How to Date a Bi Guy

Posted by | October 01, 2014 | Dating | No Comments

This post is a great pairing for “How to Date a Trans Guy.” The trans and bi identities are overlapped in many ways, which is probably why they’ve become such good allies for one another. While one is about gender expression and the other is about sexual orientation, both are largely treated like crap by the straight, gay and queer communities. Bi and trans people are seen as upholding binaries, yet treading in too many identities at once and trying to live as they are, but apparently what they are isn’t good enough.

Quite frankly, such beliefs are made by people who don’t know jack shit. And by not knowing jack shit, they’re missing out on some of the most awesome, attractive people on the planet. If you’re someone who’d like to stop missing out, here are some tips on how to date a bi guy.

Don’t ask stupid questions

You’d think this would be a given, right? Yeah no. Actually think before you open your mouth. Don’t ask your date if he thinks his bisexuality is a phase, how he can be absolutely sure he isn’t just gay, or if his orientation means he’s into threesomes or polyamory. Ask him about his life, not about stereotypes magnetized to his identity. He got enough of that from other people before he thought you might be cool enough to have a drink with. Don’t make him regret it.

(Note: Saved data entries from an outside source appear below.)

(** A round that reads a piece with a newline writes its matching lines and
    leaves the unfinished line at the start of the buffer. *)
Lemma grep_round_spec pattern fd r c t s ws rest :
  Forall in_line r -> Forall (fun x => x <> 0) c -> 10 ∈ c ->
  length (r ++ t) = 1024%nat -> Z.of_nat (length r + length c) < BUFSIZE ->
  answers s = Answer (Z.of_nat (length c)) c :: ws ++ rest ->
  length ws = length (matching pattern (fst (split_lines (r ++ c)))) ->
  exists t' s', grep_round pattern fd (r ++ t, length r) s =
      (Ret (inl (snd (split_lines (r ++ c)) ++ t', length (snd (split_lines (r ++ c))))), s') /\
    length (snd (split_lines (r ++ c)) ++ t') = 1024%nat /\ answers s' = rest /\
    written (trace s') = written (trace s) ++ join (matching pattern (fst (split_lines (r ++ c)))).
Proof.
  intros Hr Hc Hn Hlen Hfit Ha Hw. unfold BUFSIZE in *. unfold grep_round, BUFSIZE.
  rewrite (bind_Ret _ _ _ _ _ (uread_ok fd (1024 - Z.of_nat (length r) - 1) _ _ _ Ha ltac:(lia) ltac:(lia))). cbv zeta beta.
  assert (c <> []) by (intros ->; by apply elem_of_nil in Hn).
  destruct (Z.of_nat (length c) <=? 0) eqn:E; bool_to_prop; [destruct c; simpl in *; [done|lia]|].
  rewrite take_app_length, Nat2Z.id, drop_app. rewrite (drop_ge r) by lia. cbn [app].
  replace (length r + length c - length r)%nat with (length c) by lia.
  assert (length c < length t)%nat by (rewrite length_app in Hlen; lia).
  destruct (drop (length c) t) as [|d junk] eqn:Ed; [apply (f_equal length) in Ed; rewrite length_drop in Ed; simpl in Ed; lia|].
  assert (length junk + 1 + length c = length t)%nat as Hjunk by (apply (f_equal length) in Ed; rewrite length_drop in Ed; simpl in Ed; lia).
  rewrite insert_mid. pose proof (split_lines_join (r ++ c)) as Hj.
  assert (Forall (fun x => x <> 0) (r ++ c)) as Hz by (apply Forall_app; split; [eapply Forall_impl; [exact Hr|by intros ? []]|done]).
  destruct (split_lines_text _ Hz) as [Hl1 Hl2].
  assert (fst (split_lines (r ++ c)) <> []) as Hne by (apply split_lines_newline; set_solver).
  destruct (split_lines (r ++ c)) as [ls r']. cbn [fst snd] in *.
  replace (r ++ c ++ 0 :: junk) with ([] ++ join ls ++ r' ++ 0 :: junk) by (cbn [app]; rewrite (app_assoc r c), Hj; by rewrite <- app_assoc).
  assert (length ls <= length (join ls))%nat as Hll.
  { clear. induction ls as [|l ls IH]; [done|]. unfold join in *. cbn [fmap list_fmap concat length]. rewrite !length_app. simpl. lia. }
  destruct (grep_scan_spec pattern ls (S (length ([] ++ join ls ++ r' ++ 0 :: junk))) [] r' junk
     (Ust (Cread fd (1024 - Z.of_nat (length r) - 1) :: trace s) (ws ++ rest)) ws rest) as (pre' & s' & Hs & H1 & H2 & H3);
    [done|done|rewrite !length_app; simpl; lia|done|done|].
  cbn [length] in Hs, H1. rewrite (bind_Ret _ _ _ _ _ Hs). pose proof (length_join_pos ls Hne).
  apply (f_equal length) in Hj. rewrite !length_app in Hj.
  destruct (decide (length pre' = 0%nat)); [lia|]. destruct (decide (_ = 0%nat)); [lia|].
  replace (length r + length c - length pre')%nat with (length r') by lia.
  destruct (memmove_front pre' r' (0 :: junk)) as (t' & -> & Ht'). exists t', s'. split_and!; [done| |done|done].
  rewrite Ht', !length_app. rewrite length_app in Hlen. cbn [length]. lia.
Qed.

Lemma grep_rounds pattern fd cs : forall r t s ans rest fuel,
  feeds pattern r cs ans -> pieces_ok r cs -> Forall in_line r -> length (r ++ t) = 1024%nat -> (length r < 1024)%nat ->
  (length cs < fuel)%nat -> answers s = ans ++ rest ->
  exists buf' s', iter fuel (grep_round pattern fd) (r ++ t, length r) s = (Ret buf', s') /\ answers s' = rest /\
    written (trace s') = written (trace s) ++ join (matching pattern (fst (split_lines (r ++ concat cs)))).
Proof.
  induction cs as [|c cs IH]; intros r t s ans rest [|fuel] Hf Hok Hr Hlen Hlr Hfu Ha; try (simpl in Hfu; lia).
  - inversion Hf as [? a Ha0|]; subst. cbn [app] in Ha. cbn [iter]. unfold grep_round, BUFSIZE at 1.
    destruct (uread_end fd (1024 - Z.of_nat (length r) - 1) _ _ _ Ha Ha0 ltac:(lia)) as (r' & bs & Hrd & Hr').
    exists (r ++ t), (Ust (Cread fd (1024 - Z.of_nat (length r) - 1) :: trace s) rest). unfold bind at 1.
    rewrite (bind_Ret _ _ _ _ _ Hrd). destruct (r' <=? 0) eqn:E; bool_to_prop; [|lia]. split_and!; [done|done|].
    cbn [concat]. rewrite app_nil_r. assert (fst (split_lines r) = []) as ->; [|by rewrite app_nil_r].
    clear -Hr. induction Hr as [|x r [_ Hx] Hr IH]; [done|]. cbn [split_lines]. destruct (split_lines r) as [ls r']. cbn [fst] in *. subst.
    by apply Z.eqb_neq in Hx as ->.
  - inversion Hf as [|? ? ? ws ans' Hws Hf']; subst. destruct Hok as (Hn & Hnz & Hfit & Hok). cbn [app] in Ha. rewrite <- app_assoc in Ha.
    destruct (grep_round_spec pattern fd r c t s ws (ans' ++ rest) Hr Hnz Hn Hlen Hfit Ha Hws) as (t' & s1 & H1 & H2 & H3 & H4).
    cbn [iter]. rewrite (bind_Ret _ _ _ _ _ H1). cbn [concat]. rewrite app_assoc, (split_lines_app (r ++ c)). cbn [fst].
    assert (Forall (fun x => x <> 0) (r ++ c)) as Hz by (apply Forall_app; split; [eapply Forall_impl; [exact Hr|by intros ? []]|done]).
    destruct (split_lines_text _ Hz) as [_ Hl2]. pose proof (f_equal length (split_lines_join (r ++ c))) as Hj. rewrite !length_app in Hj.
    unfold BUFSIZE in Hfit.
    destruct (IH _ t' s1 ans' rest fuel Hf' Hok Hl2 H2) as (buf' & s' & Hi & Hs & Hw); [lia|simpl in Hfu; lia|done|].
    exists buf', s'. split_and!; [exact Hi|done|]. rewrite Hw, H4. unfold matching, join. rewrite filter_app, fmap_app, concat_app. by rewrite app_assoc.
Qed.

Lemma feeds_length pattern r cs ans : feeds pattern r cs ans -> (length cs < length ans)%nat.
Proof. induction 1; simpl; rewrite ?length_app; lia. Qed.

(** what grep prints.  However the kernel cuts a text into the pieces it
    returns from [read], as long as every piece has a newline and fits the
    buffer, [grep] returns at the end of the input and has written exactly the
    complete lines that match, each with its newline, in their order. *)
Theorem grep_prints_matches pattern fd buf cs ans rest s :
  feeds pattern [] cs ans -> pieces_ok [] cs -> length buf = 1024%nat -> answers s = ans ++ rest ->
  exists buf' s', grep pattern fd buf s = (Ret buf', s') /\ answers s' = rest /\
    written (trace s') = written (trace s) ++ join (matching pattern (fst (split_lines (concat cs)))).
Proof.
  intros Hf Hok Hlen Ha. unfold grep, call_loop, Prelude.gets, bind at 1. rewrite Ha, length_app.
  pose proof (feeds_length _ _ _ _ Hf). apply (grep_rounds pattern fd cs [] buf s ans rest); try done; simpl; lia.
Qed.

Definition sample_pieces : list (list Z) := [line "abc" ++ line "bad"; line "xbd"].

Definition sample_answers : list answer :=
  [Answer 8 (line "abc" ++ line "bad"); Answer 4 []; Answer 4 (line "xbd"); Answer 4 []; Answer 0 []].

Lemma grep_prints_matches_witness : exists buf' s',
  grep (str "b.$") 0 (repeat 0 1024) (Ust [] sample_answers) = (Ret buf', s') /\ written (trace s') = line "abc" ++ line "xbd".
Proof.
  pose proof (grep_prints_matches (str "b.$") 0 (repeat 0 1024) sample_pieces sample_answers [] (Ust [] sample_answers)) as H.
  destruct H as (buf' & s' & H1 & _ & H2).
  - exact (feeds_piece (str "b.$") [] (line "abc" ++ line "bad") [line "xbd"] [Answer 4 []] [Answer 4 (line "xbd"); Answer 4 []; Answer 0 []] eq_refl
      (feeds_piece (str "b.$") [] (line "xbd") [] [Answer 4 []] [Answer 0 []] eq_refl
        (feeds_end (str "b.$") [] (Answer 0 []) (Z.le_refl 0)))).
  - cbn [pieces_ok sample_pieces]. split_and!; try by vm_compute.
    + apply list_elem_of_lookup. by exists 3%nat.
    + repeat constructor; by vm_compute.
    + apply list_elem_of_lookup. by exists 3%nat.
    + repeat constructor; by vm_compute.
  - reflexivity.
  - reflexivity.
  - exists buf', s'. split; [exact H1|]. rewrite H2. by vm_compute.
Defined.
(** A simple command of words and redirections. *)
Lemma simple_show k ws rs ps rest s : wf_tree (TExec ws) -> Forall (fun r => good_word (snd r)) rs ->
  skip_space ps = skip_space (show_words ws ++ show_redirs rs ++ rest) -> skip_space ps `suffix_of` b -> follows [124; 41; 38; 59] rest ->
  exists c, parseexec (length b) (S k) ps s = (Ret (c, skip_space rest), s) /\ tree_of (word_at b) c = add_redirs (TExec ws) rs.
Proof.
  intros [Hlw Hw] Hr Hs Hb Hf. cbn [parseexec].
  assert (hd0 (skip_space rest) ∉ [60; 62]) as Hf2 by (eapply follows_not; [done|set_solver|by repeat constructor]).
  assert (hd0 (skip_space ps) ∉ [40]) as Hhd.
  { rewrite Hs. destruct ws as [|w ws]; [destruct rs as [|[[] f] rs]|].
    - eapply follows_not; [done|set_solver|by repeat constructor].
    - change (show_words [] ++ show_redirs ((true, f) :: rs) ++ rest) with (show_redirs ((true, f) :: rs) ++ rest). rewrite show_redirs_cons. cbn. set_solver.
    - change (show_words [] ++ show_redirs ((false, f) :: rs) ++ rest) with (show_redirs ((false, f) :: rs) ++ rest). rewrite show_redirs_cons. cbn. set_solver.
    - inversion Hw; subst. rewrite show_words_cons, skip_space_word by done. apply word_hd; [done|unfold symbols; set_solver|by repeat constructor]. }
  rewrite (peek_no ps _ _ eq_refl); [|done|by repeat constructor]. rewrite Hs in *. destruct ws as [|w ws].
  - change (show_words [] ++ show_redirs rs ++ rest) with (show_redirs rs ++ rest) in *.
    destruct (redirs_show_text rs rest s Hr Hb Hf2) as (rs1 & R1 & R2). rewrite (bind_Ret _ _ _ _ _ R1).
    destruct (args_show [] MAXARGS (skip_space rest) rest [] s) as (ts & rs2 & P1 & P2 & P3); [done|done|unfold MAXARGS; simpl; lia|cbn; by rewrite skip_space_idem| |done|done|].
    { rewrite skip_space_idem. destruct rs as [|r rs]; [done|]. rewrite skip_redirs in Hb by done.
      etrans; [apply skip_space_suffix|]. etrans; [|exact Hb]. by exists (show_redirs (r :: rs)). }
    rewrite (bind_Ret _ _ _ _ _ P1). eexists. split; [reflexivity|]. apply fmap_nil_inv in P2 as ->. apply fmap_nil_inv in P3 as ->.
    rewrite tree_of_wrap, app_nil_r, R2. done.
  - destruct (redirs_show_text [] (show_words (w :: ws) ++ show_redirs rs ++ rest) s) as (rs1 & R1 & R2); [done|done| |].
    { inversion Hw; subst. rewrite show_words_cons, skip_space_word by done. apply word_hd; [done|unfold symbols; set_solver|by repeat constructor]. }
    apply fmap_nil_inv in R2 as ->. rewrite (bind_Ret _ _ _ _ _ R1).
    destruct (args_show (w :: ws) MAXARGS (skip_space (show_words (w :: ws) ++ show_redirs rs ++ rest)) rest rs s) as (ts & rs2 & P1 & P2 & P3);
      [done|done|done|by rewrite skip_space_idem|by apply skip_suffix|done|done|].
    rewrite (bind_Ret _ _ _ _ _ P1). eexists. split; [reflexivity|]. rewrite tree_of_wrap. cbn [app tree_of]. by rewrite P2, P3.
Qed.

Lemma exec_step k : reads_block k -> reads (parseexec (length b)) (S k) 3 2 [124; 41; 38; 59].
Proof.
  intros IH t ps rest s Ht Hs Hb Hf Hk. destruct (spine t Ht) as (base & rs & -> & Hbase & Hrs & Hshow & Hnr).
  rewrite Hshow, <- app_assoc in Hs. assert ((exists ws, base = TExec ws) \/ ~ (exists ws, base = TExec ws)) as [[ws ->]|Hne] by (destruct base; naive_solver).
  { by apply simple_show. }
  rewrite show_paren in Hs; [|intros ws ->; eauto|done]. cbn [app] in Hs. rewrite <- app_assoc in Hs.
  change (skip_space (40 :: show 0 base ++ [41] ++ show_redirs rs ++ rest)) with (40 :: show 0 base ++ 41 :: show_redirs rs ++ rest) in Hs.
  cbn [parseexec]. rewrite (peek_yes ps _ _ _ Hs); [|done|set_solver|by repeat constructor]. rewrite Hs in Hb.
  apply IH; [done|done|done|done|done|]. apply (f_equal length) in Hs. pose proof (skip_length ps). lia.
Qed.
(* ===== verification/Umalloc.v ===== *)
(** * The user memory allocator (src/xv6/umalloc.c)

    The allocator of Kernighan and Ritchie over the byte memory of the process.
    A [Header] has two words: the next free block and the size in units of
    eight bytes.  [base] is the address of the static header.  [sbrk] returns
    the old break and moves it, unless the kernel has no memory for the request.
    The loops take fuel; file [UmallocRun] shows how much is enough. *)
From S2P Require Import Prelude Mem.

Definition HSIZE : Z := 8.

(** The memory, the static [freep], the break of the process and the number of
    calls of [sbrk]. *)
Record heap : Type := Heap {
  hmem : mem;
  freep : Z;
  brk : Z;
  calls : nat;
}.

Definition with_mem (f : mem -> mem) (h : heap) : heap := Heap (f (hmem h)) (freep h) (brk h) (calls h).

Definition with_freep (p : Z) (h : heap) : heap := Heap (hmem h) p (brk h) (calls h).

(** [p->s.ptr], [p->s.size] and [p + n] *)
Definition hptr (m : mem) (p : Z) : Z := ld32 m p.

Definition hsize (m : mem) (p : Z) : Z := ld32 m (p + 4).

Definition set_ptr (p v : Z) (m : mem) : mem := st32 m p v.

Definition set_size (p v : Z) (m : mem) : mem := st32 m (p + 4) v.

Definition hadd (p n : Z) : Z := u32 (p + HSIZE * n).

(** The [for] loop of [free]: the block after which [bp] goes. *)
Fixpoint free_find (fuel : nat) (m : mem) (bp p : Z) : option Z :=
  match fuel with
  | O => None
  | S k =>
      if (p <? bp) && (bp <? hptr m p) then Some p
      else if (hptr m p <=? p) && ((p <? bp) || (bp <? hptr m p)) then Some p
      else free_find k m bp (hptr m p)
  end.

(** Joining [bp] with the next block, or linking it in front of it. *)
Definition join_next (bp p : Z) (m : mem) : mem :=
  if hadd bp (hsize m bp) =? hptr m p then
    let m := set_size bp (u32 (hsize m bp + hsize m (hptr m p))) m in
    set_ptr bp (hptr m (hptr m p)) m
  else set_ptr bp (hptr m p) m.

(** Joining [p] with [bp], or linking [bp] after it. *)
Definition join_prev (bp p : Z) (m : mem) : mem :=
  if hadd p (hsize m p) =? bp then
    let m := set_size p (u32 (hsize m p + hsize m bp)) m in
    set_ptr p (hptr m bp) m
  else set_ptr p bp m.

Definition free (fuel : nat) (ap : Z) : M heap unit :=
  let bp := u32 (ap - HSIZE) in
  h ← get;
  match free_find fuel (hmem h) bp (freep h) with
  | None => panic "fuel"
  | Some p =>
      modify (with_mem (join_next bp p)) ;;
      modify (with_mem (join_prev bp p)) ;;
      modify (with_freep p)
  end.

Definition HEAP_MAX : Z := 2147483648.

Section Kernel.
(** Does the kernel have memory for the [n]-th request? *)
Context (grant : nat -> bool).

Definition sbrk (n : Z) : M heap Z := fun h =>
  if grant (calls h) && (brk h + n <=? HEAP_MAX) then
    (Ret (brk h), Heap (hmem h) (freep h) (brk h + n) (S (calls h)))
  else (Ret 4294967295, Heap (hmem h) (freep h) (brk h) (S (calls h))).

(** The null pointer is 0. *)
Definition morecore (fuel : nat) (nu : Z) : M heap Z :=
  let nu := if nu <? 4096 then 4096 else nu in
  p ← sbrk (s32 (u32 (nu * HSIZE)));
  if p =? 4294967295 then ret 0
  else
    modify (with_mem (set_size p nu)) ;;
    free fuel (hadd p 1) ;;
    gets freep.

(** Taking [nunits] units from the block [p], whose predecessor is [prevp]. *)
Definition take_block (nunits prevp p : Z) : M heap Z :=
  h ← get;
  let n := hsize (hmem h) p in
  if n =? nunits then
    modify (with_mem (set_ptr prevp (hptr (hmem h) p))) ;;
    modify (with_freep prevp) ;;
    ret (hadd p 1)
  else
    modify (with_mem (set_size p (u32 (n - nunits)))) ;;
    h ← get;
    let q := hadd p (hsize (hmem h) p) in
    modify (with_mem (set_size q nunits)) ;;
    modify (with_freep prevp) ;;
    ret (hadd q 1).

Fixpoint malloc_loop (fuel : nat) (nunits prevp p : Z) : M heap Z :=
  match fuel with
  | O => panic "fuel"
  | S k =>
      h ← get;
      if nunits <=? hsize (hmem h) p then take_block nunits prevp p
      else if p =? freep h then
        p ← morecore fuel nunits;
        if p =? 0 then ret 0
        else
          h ← get;
          malloc_loop k nunits p (hptr (hmem h) p)
      else malloc_loop k nunits p (hptr (hmem h) p)
  end.

Definition nunits_of (nbytes : Z) : Z := u32 (u32 (nbytes + HSIZE - 1) / HSIZE + 1).

Definition malloc (fuel : nat) (base nbytes : Z) : M heap Z :=
  let nunits := nunits_of nbytes in
  prevp ← gets freep;
  when (prevp =? 0)
    (modify (with_mem (set_ptr base base)) ;;
     modify (with_freep base) ;;
     modify (with_mem (set_size base 0))) ;;
  prevp ← gets freep;
  h ← get;
  malloc_loop fuel nunits prevp (hptr (hmem h) prevp).

End Kernel.
(** The memory after both joins. *)
Lemma freed_memory L p R : (base, 0) :: fl = L ++ p :: R ->
  (forall y, y ∈ L ++ [p] -> bend y <= fst x /\ fst y + 8 <= fst x) -> (forall y, y ∈ R -> bend x <= fst y /\ fst x + 8 <= fst y) ->
  let m := join_prev (fst x) (fst p) (join_next (fst x) (fst p) (hmem h)) in
  seg m (inserted L p x R) base /\
  (forall b, ~ (fst x <= b < fst x + 8) -> ~ (fst p <= b < fst p + 8) -> ld8 m b = ld8 (hmem h) b).
Proof.
  intros E HL HR. destruct freed_facts as ((Hx1 & Hx2 & Hx3) & Hxs & _ & Hb). cbv zeta.
  pose proof (inv_hi _ _ _ _ Hinv) as Hhi. pose proof (inv_seg _ _ _ _ Hinv) as Hseg. rewrite E in Hseg.
  assert (forall y, y ∈ L ++ p :: R -> base <= fst y /\ fst y < hi + 1 /\ 0 <= snd y /\ bend y <= hi) as Hnb by (intros y Hy; eapply nodes_bounds; [done|by rewrite E]).
  apply links_app in Hseg as (S1 & S2 & S3 & S4). destruct (HL p ltac:(set_solver)) as [Hp1 Hp2]. destruct (Hnb p ltac:(set_solver)) as (Hp3 & Hp4 & Hp5 & Hp6).
  destruct (join_next_spec (hmem h) p x R) as [J1 J2]; try done; try lia.
  { unfold apart. lia. }
  { intros y Hy. destruct (HR y Hy). unfold apart. lia. }
  { intros y Hy. destruct (Hnb y ltac:(set_solver)) as (_ & _ & ? & ?). lia. }
  set (m1 := join_next (fst x) (fst p) (hmem h)) in *.
  assert (Forall (fun y => 0 < snd y /\ bend y <= hi /\ fst p + 8 <= fst y) (merge_next x R)) as HF.
  { apply merge_next_Forall; [intros a n k; unfold bend; simpl; lia|lia|]. apply Forall_forall. intros y Hy. destruct (HR y Hy) as [_ ?].
    assert (y ∈ (base, 0) :: fl) as Hy' by (rewrite E; set_solver). apply elem_of_cons in Hy' as [->|Hy']; [simpl in *; lia|].
    pose proof (inv_free _ _ _ _ Hinv) as Hf. rewrite Forall_forall in Hf. destruct (Hf y Hy') as (? & ? & ?). lia. }
  destruct (merge_next_head x R) as (n' & R' & EM). rewrite EM in *. inversion HF as [|? ? (F1 & F2 & F3) HF']; subst. cbn [fst snd] in *.
  destruct (join_prev_spec m1 p (fst x, n') R' base) as [K1 K2]; cbn [fst snd]; try done; try lia.
  { destruct (hptr_same (hmem h) m1 (fst p)) as [_ ->]; [intros b Hbb; apply J2; lia|done]. }
  { unfold apart. lia. }
  { intros y Hy. rewrite Forall_forall in HF'. destruct (HF' y Hy) as (_ & _ & ?). unfold apart. lia. }
  cbn [fst] in K1, K2. unfold inserted. rewrite EM. split.
  - apply links_app. split; [|done]. assert (hda (merge_prev p ((fst x, n') :: R')) base = fst p) as -> by (cbn [merge_prev]; by destruct (_ =? _)).
    eapply seg_frame; [|exact S1]. intros y b Hy Hyb. destruct (HL y ltac:(set_solver)) as [_ ?].
    assert (fst y + 8 <= fst p) by (eapply (nodes_apart hi h fl (x :: al) L (p :: R)); [done|done|done|set_solver]). rewrite K2, J2 by lia. done.
  - intros b Hb1 Hb2. rewrite K2, J2 by done. done.
Qed.
(* ===== verification/UmallocRun.v ===== *)
(** * malloc, and runs of a program that allocates *)
From S2P Require Import Prelude Mem Umalloc UmallocInv.

Section Malloc.
Context (grant : nat -> bool) (base lo : Z) (Hbase : 0 < base) (Hlo : base + 8 <= lo).

(** ** Walking the free list *)
Fixpoint lasta (l : list blk) (d : Z) : Z := match l with [] => d | x :: l' => lasta l' (fst x) end.

Lemma lasta_snoc l x d : lasta (l ++ [x]) d = fst x.
Proof. revert d. induction l as [|y l IH]; intros d; [done|]. apply IH. Qed.

Lemma walk_skip V1 y V2 stop nunits fuel h : forall prev,
  seg (hmem h) (V1 ++ y :: V2) stop -> (forall z, z ∈ V1 -> snd z < nunits /\ fst z <> freep h) ->
  malloc_loop grant (length V1 + fuel) nunits prev (hda (V1 ++ [y]) 0) h = malloc_loop grant fuel nunits (lasta V1 prev) (fst y) h.
Proof.
  induction V1 as [|z V1 IH]; intros prev Hs Hz; [done|]. cbn [app hda length Nat.add malloc_loop lasta].
  destruct Hs as (H1 & H2 & H3). destruct (Hz z ltac:(set_solver)) as [Hz1 Hz2]. unfold bind at 1, get at 1. rewrite H2.
  destruct (nunits <=? snd z) eqn:E; bool_to_prop; [lia|]. destruct (fst z =? freep h) eqn:E2; bool_to_prop; [done|]. rewrite H1.
  assert (hda (V1 ++ y :: V2) stop = hda (V1 ++ [y]) 0) as -> by (by destruct V1). apply IH; [done|]. intros; apply Hz; set_solver.
Qed.

(** The free list from the block after [freep] round to [freep]. *)
Lemma rotation hi h fl al : inv base lo hi h fl al -> exists A f B, (base, 0) :: fl = A ++ f :: B /\ fst f = freep h /\
  (forall stop, stop = hda B base -> seg (hmem h) (B ++ A ++ [f]) stop) /\ hptr (hmem h) (freep h) = hda (B ++ A ++ [f]) 0.
Proof.
  intros Hi. pose proof (inv_freep _ _ _ _ _ _ Hi) as Hf. apply list_elem_of_fmap in Hf as (f & Hf & Hin).
  apply list_elem_of_split in Hin as (A & B & E). pose proof (inv_seg _ _ _ _ _ _ Hi) as Hs. rewrite E in Hs.
  apply links_app in Hs as (S1 & S2 & S3 & S4). exists A, f, B.
  assert (hda (A ++ [f]) (hda B base) = base) as Hb by (destruct A; injection E as <- _; done).
  split_and!; [done|done| |].
  - intros stop ->. apply links_app. split; [by rewrite Hb|]. apply links_app. done.
  - rewrite Hf, S2. destruct B; [|done]. cbn [app hda]. destruct A; injection E as <- _; done.
Qed.

(** The first block that fits, if there is one. *)
Lemma first_fit (n : Z) (W : list blk) : (exists V1 x V2, W = V1 ++ x :: V2 /\ (forall z, z ∈ V1 -> snd z < n) /\ n <= snd x) \/ (forall z, z ∈ W -> snd z < n).
Proof.
  induction W as [|x W [(V1 & y & V2 & -> & H1 & H2)|H]].
  - right. set_solver.
  - left. destruct (decide (n <= snd x)); [by exists [], x, (V1 ++ y :: V2); split_and!; [|set_solver|]|].
    exists (x :: V1), y, V2. split_and!; [done| |done]. intros z [->|Hz]%elem_of_cons; [lia|auto].
  - destruct (decide (n <= snd x)); [left; by exists [], x, W; split_and!; [|set_solver|]|]. right. intros z [->|Hz]%elem_of_cons; [lia|auto].
Qed.

(** Positions in the list of nodes are determined by addresses. *)
Lemma split_unique (l1 l2 r1 r2 : list blk) x y : sorted (l1 ++ x :: r1) -> (forall z, z ∈ l1 ++ x :: r1 -> 0 <= snd z) ->
  l1 ++ x :: r1 = l2 ++ y :: r2 -> fst x = fst y -> l1 = l2.
Proof.
  revert l2. induction l1 as [|a l1 IH]; intros [|b l2] Hs Hn E Hxy; cbn [app] in *; [done| | |].
  - injection E as -> ->. destruct Hs as [Hs _]. rewrite Forall_forall in Hs. specialize (Hs y ltac:(set_solver)).
    specialize (Hn b ltac:(set_solver)). unfold bend in Hs. lia.
  - injection E as -> <-. destruct Hs as [Hs _]. rewrite Forall_forall in Hs. specialize (Hs x ltac:(set_solver)).
    specialize (Hn y ltac:(set_solver)). unfold bend in Hs. lia.
  - injection E as -> E. f_equal. apply (IH l2); [by destruct Hs|set_solver|done|done].
Qed.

The Google machine is your friend

This is my nice way of saying take two damn seconds to read a freaking pamphlet instead of making your date answer all of your curiosity questions. If you’re hanging out with a bi guy and want to get to know him better, ask him about him, not about bisexuals at large. Do your homework before you leave for your first date. It’ll prove that you’re trying to give a damn.

Let your talk go sexual only when you want to get sexual

Don’t ask your date’s sexual habits, desires, or appetites unless your point is to fulfil them. Very, very soon. If a conversation gets sexual, it’s read that you find him desirable, not that you’re treating him like a novelty. (Side tip: Don’t treat him like a novelty.)

Don’t assume he’s suddenly gay now that he’s with you

He’s also not suddenly straight if he was with a woman, or “still” bisexual if he was with a trans person. Offensive much? Sexual orientation is sexual orientation and attraction isn’t concreted through action alone. Otherwise, virgins would be so much more unsure of themselves. How would they ever know which gender they’d like to try first?